Saved entries
⟨
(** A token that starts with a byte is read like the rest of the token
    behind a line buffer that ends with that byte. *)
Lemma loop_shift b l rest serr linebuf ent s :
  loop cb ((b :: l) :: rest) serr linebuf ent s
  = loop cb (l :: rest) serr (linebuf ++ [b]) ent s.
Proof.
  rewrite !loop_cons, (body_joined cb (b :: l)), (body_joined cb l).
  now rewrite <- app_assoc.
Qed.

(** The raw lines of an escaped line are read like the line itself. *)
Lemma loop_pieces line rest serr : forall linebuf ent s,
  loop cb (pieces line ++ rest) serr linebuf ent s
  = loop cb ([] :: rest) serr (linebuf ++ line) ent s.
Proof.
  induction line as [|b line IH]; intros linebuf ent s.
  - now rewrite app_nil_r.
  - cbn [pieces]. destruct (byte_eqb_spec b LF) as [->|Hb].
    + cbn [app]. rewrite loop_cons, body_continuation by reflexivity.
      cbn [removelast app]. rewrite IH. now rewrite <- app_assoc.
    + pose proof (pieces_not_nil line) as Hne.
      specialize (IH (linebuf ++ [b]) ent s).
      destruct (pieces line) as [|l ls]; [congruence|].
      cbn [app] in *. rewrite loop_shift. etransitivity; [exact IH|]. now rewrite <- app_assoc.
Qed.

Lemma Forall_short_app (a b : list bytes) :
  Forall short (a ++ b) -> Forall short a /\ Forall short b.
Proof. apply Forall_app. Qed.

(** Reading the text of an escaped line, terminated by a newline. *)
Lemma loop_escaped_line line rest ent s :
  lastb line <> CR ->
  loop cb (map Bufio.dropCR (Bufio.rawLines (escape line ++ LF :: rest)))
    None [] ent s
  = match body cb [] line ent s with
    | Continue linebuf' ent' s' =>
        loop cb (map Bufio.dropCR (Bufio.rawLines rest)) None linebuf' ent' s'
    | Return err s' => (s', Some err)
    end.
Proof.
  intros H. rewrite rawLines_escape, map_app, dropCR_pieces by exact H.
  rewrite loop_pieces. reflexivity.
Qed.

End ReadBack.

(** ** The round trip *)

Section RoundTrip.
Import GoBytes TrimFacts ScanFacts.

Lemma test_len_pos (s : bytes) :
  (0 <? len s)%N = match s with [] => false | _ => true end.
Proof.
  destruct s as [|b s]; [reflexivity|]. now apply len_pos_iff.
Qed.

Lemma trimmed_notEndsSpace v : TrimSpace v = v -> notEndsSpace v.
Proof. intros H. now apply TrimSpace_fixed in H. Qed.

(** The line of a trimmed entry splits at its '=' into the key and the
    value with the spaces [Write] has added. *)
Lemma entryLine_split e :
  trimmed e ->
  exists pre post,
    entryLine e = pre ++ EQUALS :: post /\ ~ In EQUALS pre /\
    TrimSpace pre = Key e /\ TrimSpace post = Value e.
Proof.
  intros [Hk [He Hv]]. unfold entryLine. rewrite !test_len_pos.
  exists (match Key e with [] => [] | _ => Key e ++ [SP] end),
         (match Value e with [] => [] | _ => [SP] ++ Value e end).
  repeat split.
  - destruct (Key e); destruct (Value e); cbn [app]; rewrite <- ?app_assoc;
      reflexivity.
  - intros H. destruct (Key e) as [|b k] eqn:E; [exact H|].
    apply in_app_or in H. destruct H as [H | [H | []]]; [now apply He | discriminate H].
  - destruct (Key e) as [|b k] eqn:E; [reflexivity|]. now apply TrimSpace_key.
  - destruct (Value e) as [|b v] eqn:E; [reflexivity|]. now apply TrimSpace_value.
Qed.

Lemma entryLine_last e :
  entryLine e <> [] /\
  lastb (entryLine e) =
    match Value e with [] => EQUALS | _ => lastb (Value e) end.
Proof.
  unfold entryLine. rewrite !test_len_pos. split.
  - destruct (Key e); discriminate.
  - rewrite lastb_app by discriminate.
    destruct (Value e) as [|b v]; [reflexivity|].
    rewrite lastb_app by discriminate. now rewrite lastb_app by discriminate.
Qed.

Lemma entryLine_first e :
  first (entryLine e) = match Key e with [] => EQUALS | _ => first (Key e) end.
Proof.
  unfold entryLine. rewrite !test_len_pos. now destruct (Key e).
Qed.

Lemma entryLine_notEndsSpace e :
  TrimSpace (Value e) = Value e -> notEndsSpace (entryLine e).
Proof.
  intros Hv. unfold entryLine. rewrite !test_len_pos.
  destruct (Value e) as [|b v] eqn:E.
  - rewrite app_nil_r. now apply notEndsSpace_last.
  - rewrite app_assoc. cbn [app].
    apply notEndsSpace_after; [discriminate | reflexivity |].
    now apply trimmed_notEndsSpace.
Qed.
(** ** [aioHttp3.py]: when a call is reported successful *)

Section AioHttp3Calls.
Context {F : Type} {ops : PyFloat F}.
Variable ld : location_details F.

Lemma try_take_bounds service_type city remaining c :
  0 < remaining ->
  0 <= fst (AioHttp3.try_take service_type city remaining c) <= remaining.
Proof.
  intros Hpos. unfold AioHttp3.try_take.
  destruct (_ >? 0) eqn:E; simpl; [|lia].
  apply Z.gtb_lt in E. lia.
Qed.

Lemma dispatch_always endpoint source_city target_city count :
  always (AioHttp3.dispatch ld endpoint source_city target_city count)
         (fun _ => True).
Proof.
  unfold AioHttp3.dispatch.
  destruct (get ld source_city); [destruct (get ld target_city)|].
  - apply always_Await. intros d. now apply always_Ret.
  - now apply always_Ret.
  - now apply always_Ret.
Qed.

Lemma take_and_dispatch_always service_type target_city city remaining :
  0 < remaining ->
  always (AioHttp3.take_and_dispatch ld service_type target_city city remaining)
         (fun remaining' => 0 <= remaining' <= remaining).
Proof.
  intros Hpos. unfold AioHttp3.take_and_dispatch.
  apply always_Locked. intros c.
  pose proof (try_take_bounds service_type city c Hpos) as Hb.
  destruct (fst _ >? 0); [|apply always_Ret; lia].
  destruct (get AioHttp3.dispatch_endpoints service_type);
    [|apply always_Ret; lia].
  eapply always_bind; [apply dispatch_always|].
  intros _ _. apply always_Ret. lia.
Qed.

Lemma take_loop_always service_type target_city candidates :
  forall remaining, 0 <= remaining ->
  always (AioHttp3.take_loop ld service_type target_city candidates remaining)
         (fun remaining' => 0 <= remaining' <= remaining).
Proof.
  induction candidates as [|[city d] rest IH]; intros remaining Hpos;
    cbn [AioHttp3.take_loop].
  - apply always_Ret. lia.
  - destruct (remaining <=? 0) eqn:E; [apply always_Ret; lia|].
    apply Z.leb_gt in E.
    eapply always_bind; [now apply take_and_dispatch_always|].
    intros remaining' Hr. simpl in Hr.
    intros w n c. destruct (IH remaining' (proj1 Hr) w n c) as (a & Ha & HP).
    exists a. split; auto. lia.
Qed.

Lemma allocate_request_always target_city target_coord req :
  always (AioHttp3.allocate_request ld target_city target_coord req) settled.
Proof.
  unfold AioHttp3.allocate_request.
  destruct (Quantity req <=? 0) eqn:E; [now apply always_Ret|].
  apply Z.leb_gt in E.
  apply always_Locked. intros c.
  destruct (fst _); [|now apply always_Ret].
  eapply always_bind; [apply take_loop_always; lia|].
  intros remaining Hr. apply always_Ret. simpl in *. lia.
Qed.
⟩
[Problem to solve]: The reply must hold exactly the lines from the one containing "intros remaining' Hr. simpl in Hr." to the last line of the entries, and nothing more.

[Task result]:
    intros remaining' Hr. simpl in Hr.
    intros w n c. destruct (IH remaining' (proj1 Hr) w n c) as (a & Ha & HP).
    exists a. split; auto. lia.
Qed.

Lemma allocate_request_always target_city target_coord req :
  always (AioHttp3.allocate_request ld target_city target_coord req) settled.
Proof.
  unfold AioHttp3.allocate_request.
  destruct (Quantity req <=? 0) eqn:E; [now apply always_Ret|].
  apply Z.leb_gt in E.
  apply always_Locked. intros c.
  destruct (fst _); [|now apply always_Ret].
  eapply always_bind; [apply take_loop_always; lia|].
  intros remaining Hr. apply always_Ret. simpl in *. lia.
Qed.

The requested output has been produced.